Organizations such as the “American Family Association” (AFA), “Focus on the Family,” (FOTF), and the “Family Research Council” (FRC) applaud efforts to amend the California state constitution to codify the ban on gay marriage at the state constitutional level; a measure to do this may appear on the ballot in November, and polls initially indicated that the outcome could result in this victory for marriage equality being short-lived. However, the analysis undergirding this decision cannot be annulled by such an amendment; such a measure may invalidate the court’s holding, but cannot invalidate the court’s reasoning. This is important, because (as will be discussed) the California Supreme Court became perhaps the second state high court in the nation to conclude that gay Americans constitute a “suspect class” for the purposes of state equal protection analysis. Days later, the US Court of Appeals for the Ninth Circuit became the first federal appeals court in the nation to conclude that gay Americans may constitute a “suspect class” for the purpose of US Constitutional equal protection analysis; a three-judge panel of this Court decided, unanimously, that the military’s categorical ban on gay men and lesbians serving in the Armed Forces cannot be sustained in the light of the US Supreme Court’s decision in Lawrence v.

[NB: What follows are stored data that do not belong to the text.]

(** * excons SDK configurators: version resolution and environment set-up

    A shallow embedding of [tools/arnold.py], [tools/houdini.py],
    [tools/maya.py] and [tools/python.py].  Python text is a [string] whose
    characters are the decoded code points U+0000..U+00FF; the file system,
    the process environment, [distutils.sysconfig] and the output of
    subprocesses are fields of a [World]; the command-line arguments, the
    print-once log and the module globals are threaded as state. *)

From Stdlib Require Import Ascii String ZArith QArith Lia.
From Stdlib Require Import DecimalString.
From stdpp Require Import base option strings list gmap.

Open Scope string_scope.
Open Scope Z_scope.

(** ** Python built-ins used by the four modules *)
Module Py.

(** What a call does: return, raise an exception, or [sys.exit]. *)
Inductive outcome (A : Type) : Type :=
| Return (a : A)
| Raise (exc : string)
| Exit (code : Z).
Arguments Return {A} a.
Arguments Raise {A} exc.
Arguments Exit {A} code.

Definition obind {A B} (m : outcome A) (k : A -> outcome B) : outcome B :=
  match m with
  | Return a => k a
  | Raise e => Raise e
  | Exit c => Exit c
  end.

(** Values returned by the [Version] functions; [VInf] and [VNaN] are the
    floats that are not numbers. *)
Inductive value : Type :=
| VNone
| VStr (s : string)
| VInt (n : Z)
| VFloat (q : Q)
| VTuple (l : list Z)
| VInf (negative : bool)
| VNaN.

Definition code (c : ascii) : N := N_of_ascii c.

(** [\s] on [str] patterns: the Unicode white space below U+0100. *)
Definition is_space (c : ascii) : bool :=
  let n := code c in
  ((9 <=? n) && (n <=? 13) || (28 <=? n) && (n <=? 32)
   || (n =? 133) || (n =? 160))%N.

(** [\d] and [[0-9]]: below U+0100 the only decimal digits are ASCII. *)
Definition is_digit (c : ascii) : bool :=
  let n := code c in ((48 <=? n) && (n <=? 57))%N.

Definition digit_val (c : ascii) : Z := Z.of_N (code c) - 48.

(** Longest prefix of characters satisfying [p], and the rest. *)
Fixpoint span (p : ascii -> bool) (s : string) : string * string :=
  match s with
  | String c r =>
      if p c then let '(a, b) := span p r in (String c a, b) else ("", s)
  | EmptyString => ("", "")
  end.

Fixpoint strip_prefix (p s : string) : option string :=
  match p, s with
  | EmptyString, _ => Some s
  | String a p', String b s' =>
      if Ascii.eqb a b then strip_prefix p' s' else None
  | String _ _, EmptyString => None
  end.

Definition is_empty (s : string) : bool :=
  match s with EmptyString => true | _ => false end.

(** [x in s] for strings. *)
Fixpoint contains (x s : string) : bool :=
  match strip_prefix x s with
  | Some _ => true
  | None => match s with
            | String _ r => contains x r
            | EmptyString => false
            end
  end.

Fixpoint all_chars (p : ascii -> bool) (s : string) : bool :=
  match s with
  | String c r => p c && all_chars p r
  | EmptyString => true
  end.

(** Value of a run of decimal digits, most significant first. *)
Fixpoint digits_acc (acc : Z) (s : string) : Z :=
  match s with
  | String c r => digits_acc (acc * 10 + digit_val c) r
  | EmptyString => acc
  end.
Definition digits_value (s : string) : Z := digits_acc 0 s.

Definition is_digits (s : string) : bool :=
  negb (is_empty s) && all_chars is_digit s.

(** Digits of an integer literal: groups of digits separated by single
    underscores.  [prev] tells whether the previous character was a digit. *)
Fixpoint int_body (prev : bool) (acc : Z) (s : string) : option Z :=
  match s with
  | EmptyString => if prev then Some acc else None
  | String c r =>
      if is_digit c then int_body true (acc * 10 + digit_val c) r
      else if (Ascii.eqb c "_" && prev)%bool then int_body false acc r
      else None
  end.

Fixpoint rstrip (s : string) : string :=
  match s with
  | EmptyString => ""
  | String c r =>
      let r' := rstrip r in
      if is_empty r' && is_space c then "" else String c r'
  end.
Definition strip (s : string) : string := rstrip (snd (span is_space s)).

(** [int(s)] in base ten; [None] is [ValueError]. *)
Definition int (s : string) : option Z :=
  match strip s with
  | String "-" r => option_map Z.opp (int_body false 0 r)
  | String "+" r => int_body false 0 r
  | r => int_body false 0 r
  end.

(** [str(n)] and the [%s] / [%d] rendering of an integer. *)
Definition str (n : Z) : string := NilZero.string_of_int (Z.to_int n).

(** [sep.join(l)]. *)
Fixpoint join (sep : string) (l : list string) : string :=
  match l with
  | [] => ""
  | [x] => x
  | x :: r => x ++ sep ++ join sep r
  end.

(** [s.split(sep)] for a one-character separator. *)
Fixpoint split (sep : ascii) (s : string) : list string :=
  match s with
  | EmptyString => [""]
  | String c r =>
      if Ascii.eqb c sep then "" :: split sep r
      else match split sep r with
           | x :: l => String c x :: l
           | [] => [String c ""]
           end
  end.

(** [l[:-1]]. *)
Definition but_last {A} (l : list A) : list A := removelast l.

(** The double-quote character, as a string. *)
Definition dq : string := String "034" "".

Definition is_ascii (s : string) : bool :=
  all_chars (fun c => (code c <? 128)%N) s.

(** What [float(s)] returns.  [Finite q] is the double that the exact
    rational [q] rounds to (an infinity when [q] is beyond the range of
    doubles), so equal rationals are equal floats. *)
Inductive pyfloat : Type :=
| Finite (q : Q)
| Inf (negative : bool)
| NaN.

Texas, 539 U.S. 558 (2003) (in which decision the Court struck down all state “sodomy” statutes as applied to gay sex acts performed in private between consenting adults for non-commercial purposes, holding that these statutes violated the Constitution’s guarantees of substantive fairness under the Due Process Clause). The latter development may well be far more significant than the California gay marriage development, for reasons that will be discussed in a later essay. Sufficeth to state that this panel of the Ninth Circuit meticulously analyzed what the US Supreme Court actually did in Lawrence as opposed to what the Court said, to arrive at the conclusion that the US Supreme Court employed a form of heightened scrutiny in Lawrence (see Witt v. Dept. of the Air Force, No. 06-35644 (May 21,2008)).

(See
http://lawprofessors.typepad.com/laborprof_blog/files/witt_v_air_force_0635644.pdf for the actual panel decision).

Some conservatives have expressed (groundless) fears that churches will be forced to recognize gay marriages against their religious tenets. At the outset, it should be noted that no church could ever be required to perform gay marriages. The specter of churches being forced to perform gay marriages against their religious tenets as an argument against the recognition of gay marriage is a classic example of the “straw man” argument. Just as no church in the nation is required to perform marriages of previously divorced people, or of people who are not members of that church, so too will no church ever be forced to perform gay marriages. Conservatives should rest assured that the Free Exercise Clause of the First Amendment ensures that churches are (and will remain) free to determine who they may and may not marry. I know of no gay rights activist (or of any gay person) who wishes to force churches to recognize gay marriage. In fact, one of the principle “talking points” advanced by gay rights activists during the debate about gay marriage stresses the fact that heterosexual marriages may be performed with or without the religious ceremony that so many people love; many couples choose to get married by the appropriate official at City Hall rather than in church, and this will apply to gay marriages too. Anti-discrimination statutes that include sexual orientation as a characteristic that may not be taken into consideration in housing, employment, and access to places of public accommodation almost always include an exception for religious institutions; indeed, such an exception is required in order for these statutes to pass constitutional muster.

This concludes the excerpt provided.